Mysterious Tarot Cards, Number One: The Moon

The Moon is the mother of all mysterious tarot cards. It represents the imagination, but it’s much more than that. It’s the instinct and the id. It’s our shadow selves, where our animal nature and our dark side exist. Yet, it’s not a terrifying card in and of itself. The moon is neither hopeful nor baleful. It’s the part of us where our personal demons — and angels — move in the shadow of our psyches. This card represents the things that trigger our fears, that cause us to react despite knowing better. The Moon thus represents the part of ourselves that is a mystery to us.

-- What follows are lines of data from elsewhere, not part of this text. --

(* ===== verification/Conformance.v ===== *)
(** * Conformance: the SDK's requests against the specification it pins.

    A required path of the specification is followed through the encoding of a typed
    request ([holds], [member]); the validators' contracts then decide whether a request is
    accepted.  The calls are composed with the spec-validating server of [SpecServer]
    holding the operations of [PinnedSpec]. *)
From S2P Require Import Prelude GoStd Errors Canonical GoCrypto Sign Encrypt GoHttp Json Codec Schema Transport World.
From S2P Require Import Client Doer Gateway Service CreditTypes Credit Callback Bill Transaction VirtualAccount Heartbeat Repayment Refund.
From S2P Require Import PaymentTypes PaymentRules Payment Spec SpecWalker PinnedSpec Mock SpecServer.

(** ** Paths through typed encodings *)

Inductive path_step := Name (name : string) | Each (name : string).

Definition to_step (seg : string) : path_step :=
  match array_segment seg with Some name => Each name | None => Name seg end.
Definition path_of (p : string) : list path_step := map to_step (splitPath p).

(** [satisfied], step by step. *)
Fixpoint holds (node : json) (path : list path_step) : Prop :=
  match path with
  | [] => node <> JNull
  | Each name :: path => forall arr elem, childOf node name = JArr arr -> elem ∈ arr -> holds elem path
  | Name name :: path =>
      match path with
      | [] => childOf node name <> JNull
      | _ => childOf node name <> JNull -> holds (childOf node name) path
      end
  end.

Mysterious Tarot Cards, Number Two: Seven of Cups

The Seven of Cups may represent illusions or delusions. However, it can also represent transcendence and reaching a point in which the world is one’s oyster, and one can choose their path. It can also be both. After all, it takes a little imagination and perhaps a little insanity in this world to think that one can really carve their own path and choose their own destiny. There’s no telling if one will actually achieve any of these things, and this isn’t what the card is about. “Taking the cup” is a biblical term, meaning to accept something offered by God.

Here, the person must choose a cup. The person is either overshadowed by the divine, or is the shadow. If they are the shadow, they are the dark side, or the instinctual side, the unconscious mind that makes the choices that the conscious mind rationalizes. They can only take one, or so it seems. Will they take any? The mystery is that the seven of cups doesn’t represent choice or action, but perpetual existential crisis as a condition of being human.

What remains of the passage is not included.